In vivo inflammatory response to polymethylmethacrylate particulate debris: Effect of size, morphology, and surface area

Abstract

Particulate debris, including that from polymethylmethacrylate (PMMA) cement, is observed commonly in the membrane surrounding loose joint prostheses. Such debris is assumed to cause an inflammatory response and contributes to osteolysis and failure of the implant. A subcutaneous rat air-pouch model was used to assess quantitatively the in vivo effects of the size, morphology, and surface area of PMMA particles on the acute inflammatory response. PMMA particles were divided into three groups. In Group A, mechanical grinding of cured bone cement produced irregularly shaped particles; Group B included spherical particles of PMMA powder (Simplex P); and Group C consisted of commercially prepared spherical latex particles. All three groups had two size distributions: < 20 μm and 50–350 μm.

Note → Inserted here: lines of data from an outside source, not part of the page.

(* ===== verification/FromProofSpec.v ===== *)
(** * The tries the host builds from proofs

    From a provider's proofs of the accounts and slots a block touches, before
    the block and after it, [transition_proofs_to_tries] builds partial views of
    the tries before the block in which every proven account and slot is there. *)

From S2P Require Import Prelude External Node Hp Mpt Trie TrieLaws TrieHash MptRefine MptHash MptSpec.
From S2P Require Import TrieMap View Stateless Codec CodecLaws TrieBounds Decode Owned Growth Expand.
From S2P Require Import ProofNodes Evm State StateSpec FromProof ResolveSpec ProofStore.

Section shorten.
Context `{CratesOk}.

(** The node with every suffix of its path. *)
Definition shortened (t : trie) : list trie :=
  match t with
  | TLeaf path value =>
      let nibs := prefix_to_nibs path in
      (λ i, leaf (drop i nibs) value) <$> seq 0 (S (length nibs))
  | TExtension path c =>
      let nibs := prefix_to_nibs path in
      (λ i, extension (drop i nibs) c) <$> seq 0 (S (length nibs))
  | _ => []
  end.

(** Nothing is cached yet. *)
Definition uncached (m : Mpt) : Prop := ∀ j c, cached_references m !! j = Some c → c = new_cell None.

Lemma bare_uncached m : uncached (bare m).
Proof. intros j c Hj. by apply lookup_replicate in Hj as [-> _]. Qed.

(** Overwriting the root node, the nodes below staying. *)
Lemma replace_root m a a' :
  represents m a → root a = root_id m → at_rest m → uncached m →
  root a' = root a → below a' = below a → well_formed (erase a') →
  models (set_nodes (<[root_id m := data a']> (nodes m)) m) (erase a').
Proof.
  intros [Hall Hnd] Hroot [Hlen Hsc] Hun Hr Hb Hwf.
  apply Forall_cons in Hall as [[Hs (o & Hc & _)] Hall]. apply NoDup_cons in Hnd as [Hni Hnd].
  assert (root a < length (nodes m)) as Hlt by (by eapply lookup_lt_Some).
  exists a'. split_and!; [|by rewrite Hr, Hroot|done| |done].
  - split.
    + constructor.
      * split; [unfold stored; cbn; by rewrite Hr, <-Hroot, list_lookup_insert_eq|].
        exists None. split; [|done]. change (cached_references m !! root a' = Some (new_cell None)).
        rewrite Hr, Hc. f_equal. by eapply Hun.
      * rewrite Hb. rewrite Forall_forall in Hall |- *. intros x Hx. destruct (Hall x Hx) as [Hsx Hcx].
        split; [|done]. unfold stored. cbn. rewrite list_lookup_insert_ne; [done|].
        intros Heq. apply Hni. rewrite Hroot, Heq. by apply list_elem_of_fmap_2.
    + change (ids a') with (root a' :: (root <$> below a')). rewrite Hr, Hb. by constructor.
  - split; cbn; by rewrite ?length_insert.
Qed.

Lemma set_root_run m d :
  root_id m < num_nodes m →
  ((m' ← get_state; set_node (root_id m') d;; get_state) m).1
  = Ok (set_nodes (<[root_id m := d]> (nodes m)) m).
Proof.
  intros Hlt. rewrite machine_bind_get. unfold set_node.
  by erewrite machine_bind_ok by (by apply write_node_ok).
Qed.

Lemma nibbles_drop i nibs : nibbles nibs → nibbles (drop i nibs).
Proof. apply Forall_drop. Qed.

Lemma shortened_leaf_spec m path nibs value :
  nibbles nibs → sized (leaf nibs value) →
  ∃ m', shortened_node m (Leaf path value) nibs = Ok m' ∧ node_alone m' (leaf nibs value).
Proof.
  intros Hn Hs. unfold shortened_node. rewrite to_encoded_path_spec. cbn [mbind outcome_bind].
  rewrite set_root_run by (cbn; lia). eexists. split; [done|].
  split; [|by constructor|done|done].
  apply (replace_root new (ANull 0) (ALeaf 0 (hp_encode nibs true) value)); try done.
  - destruct models_new as (a & Hr & Hroot & He & _). destruct a; try done. cbn in Hroot. by subst.
  - by intros [|j] c; [intros [= <-]|].
  - apply proper_wf. by constructor.
Qed.

Lemma shortened_extension_spec m path nibs child c :
  node_alone m (TExtension path c) → nibbles nibs → sized (extension nibs c) →
  nodes m !! root_id m = Some (Extension path child) → (N.of_nat (num_nodes m) < u32_modulus)%N →
  ∃ m', shortened_node m (Extension path child) nibs = Ok m' ∧ node_alone m' (extension nibs c).
Proof.
  intros [Hm Hp Hs Hl] Hn Hsn Hnode Hroom. unfold shortened_node. rewrite to_encoded_path_spec. cbn [mbind outcome_bind].
  rewrite from_trie_bare by (done || by eapply models_nodes). cbn [mbind outcome_bind].
  destruct (models_bare _ _ Hm) as (a & Hrep & Hroot & He & Hrest & Hwf).
  destruct a as [| | |id path' ac|]; try done. injection He as -> He.
  rewrite set_root_run by (by eapply lookup_lt_Some). eexists. split; [done|].
  assert (proper c) as Hpc by (inversion Hp; by subst).
  split; [|by constructor|done|done].
  assert (child = root ac) as ->.
  { destruct (represents_root _ _ Hrep) as [Hst _]. unfold stored in Hst. cbn [root data] in *. rewrite Hroot in Hst.
    cbn in Hst. rewrite Hnode in Hst. by injection Hst. }
  assert (shallow (extension nibs c) = erase (AExtension id (hp_encode nibs false) ac)) as ->.
  { unfold shallow, extension. cbn [expand erase]. by rewrite He. }
  change (Extension (hp_encode nibs false) (root ac)) with (data (AExtension id (hp_encode nibs false) ac)).
  apply (replace_root (bare m) (AExtension id path ac)); try done; [apply bare_uncached|].
  cbn [erase]. rewrite He. apply (proper_wf (extension nibs (reach (λ _, false) shallow c))).
  apply (proper_expand (λ _, false) (extension nibs c)). by constructor.
Qed.

Lemma mapM_outcome {E A B} (f : A → outcome E B) (R : B → trie → Prop) l us :
  Forall2 (λ x u, ∃ y, f x = Ok y ∧ R y u) l us → ∃ ys, mapM f l = Ok ys ∧ Forall2 R ys us.
Proof.
  induction 1 as [|x u l us (y & Hy & HR) _ (ys & Hys & Hall)]; [by exists []; split; [|constructor]|].
  exists (y :: ys). cbn [mapM]. rewrite Hy. cbn [mbind outcome_bind]. rewrite Hys. by split; [|constructor].
Qed.

Lemma shorten_node_path_spec m u :
  node_alone m u → (N.of_nat (num_nodes m) < u32_modulus)%N → Forall sized (shortened u) →
  ∃ ms, shorten_node_path m = Ok ms ∧ Forall2 node_alone ms (shortened u).
Proof.
  intros Hu Hroom Hs. pose proof Hu as [(a & Hrep & Hroot & He & _) Hp _ Hl].
  pose proof (get_node_root _ _ Hrep) as Hn. rewrite Hroot in Hn. unfold shorten_node_path. rewrite Hn.
  cbn [unwrap mbind outcome_bind].
  destruct u as [| |path value|path c|cs]; try done; unfold shallow in He; cbn [expand] in He;
    destruct a as [| |id p' v'|id p' ac|id acs]; try done; cbn [data].
  - injection He as -> ->. inversion Hp as [|nibs ? Hnib| |]; subst. cbn [shortened] in *.
    apply mapM_outcome. apply Forall2_fmap_r, Forall_Forall2_diag.
    rewrite Forall_fmap in Hs. eapply Forall_impl; [exact Hs|]. cbn. intros i Hsi.
    apply (shortened_leaf_spec m (hp_encode nibs true)); [|done]. apply nibbles_drop. by rewrite hp_decode_encode.
  - injection He as -> He. inversion Hp as [| |nibs ? Hnib Hc|]; subst. cbn [shortened] in *.
    apply mapM_outcome. apply Forall2_fmap_r, Forall_Forall2_diag.
    rewrite Forall_fmap in Hs. eapply Forall_impl; [exact Hs|]. cbn. intros i Hsi.
    apply (shortened_extension_spec m (hp_encode nibs false)); [done| |done|done|done].
    apply nibbles_drop. by rewrite hp_decode_encode.
  - exists []. split; [done|constructor].
Qed.
End shorten.
(* ===== verification/TransitionSpec.v ===== *)
(** * From proofs to the tries of the block

    The pieces of [FromProofSpec.v] put together along [transition_proofs_to_tries]:
    the host's tries back the world before the block, and have every account and
    slot that was proven. *)

From S2P Require Import Prelude External Node Hp Mpt Trie TrieLaws TrieHash MptRefine MptHash MptSpec.
From S2P Require Import TrieMap View Stateless Codec CodecLaws TrieBounds Decode Owned Growth Expand.
From S2P Require Import ProofNodes Evm State StateSpec Client ClientSpec FromProof ResolveSpec ProofStore.
From S2P Require Import FromProofSpec.

Section transition.
Context `{EvmOk, !CratesOk}.

(** ** One trie, before and after *)

(** The nodes added for a key that is absent after the block. *)
Definition orphans (T' : trie) (key : bytes) : list trie :=
  match trie_get T' key with
  | Ok None => default [] (shortened <$> last (proof_nodes T' key))
  | _ => []
  end.

Definition orphan_rlps (T' : trie) (keys' : list bytes) : list bytes := trie_rlp <$> (keys' ≫= orphans T').

(** The encodings the store of the trie before the block can have. *)
Definition pool_of (T T' : trie) (keys' : list bytes) : list bytes :=
  encodings T ++ orphan_rlps T' keys'.

(** A trie before and after the block, and the keys proven after it: both are
    there in full and fit the arena, and Keccak-256 has no collision among the
    encodings involved. *)
Record trie_pair (T T' : trie) (keys' : list bytes) : Prop := {
  pair_full : full T;
  pair_full' : full T';
  pair_indexable : indexable T;
  pair_indexable' : indexable T';
  pair_orphans : Forall sized (keys' ≫= orphans T');
  pair_distinct : no_collision ([EMPTY_STRING_CODE] :: pool_of T T' keys');
  pair_distinct' : no_collision ([EMPTY_STRING_CODE] :: encodings T');
}.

For a given mass or dose, the small, irregularly shaped mechanically produced particles in Group A elicited a significantly greater inflammatory reaction than the large particles in Group A, as expressed by the release of tumor necrosis factor (TNF), neutral metalloprotease (NMP), and prostaglandin E₂ (PGE₂) and the white blood cell (WBC) count within a 24-hour period. Similar findings were seen in Group B. Particles in Group C were used to compare the effect of absolute numbers of large and small particles and surface area. Large (10–126 μm) spherical PMMA particles at a dose of 1.7 × 10⁶ particles/ml caused a significantly higher inflammatory response, as measured by WBC count and production of NMP and PGE₂, than small (1–10 μm) spheres at a dose of 4 × 10⁶ particles/ml. However, the production of TNF in the rats was significantly increased with small particles (p < 0.05) at a concentration 4-fold less than that with the large particles (4 × 10⁵ compared with 1.7 × 10⁶ particles/ml). This finding may reflect a different cellular mechanism for the TNF component of the inflammatory response than is measured by WBC counts or by levels of PGE₂ and NMP. As the calculated surface area of the PMMA particles increased, a threshold level was reached, at which point the inflammatory response increased dramatically. The size of particles has a role in the prolongation and intensity of the release of specific cytokines. The total surface area of the particles appeared to be an important factor in determining the inflammatory response, as measured by WBC count, PGE₂, TNF, and NMP.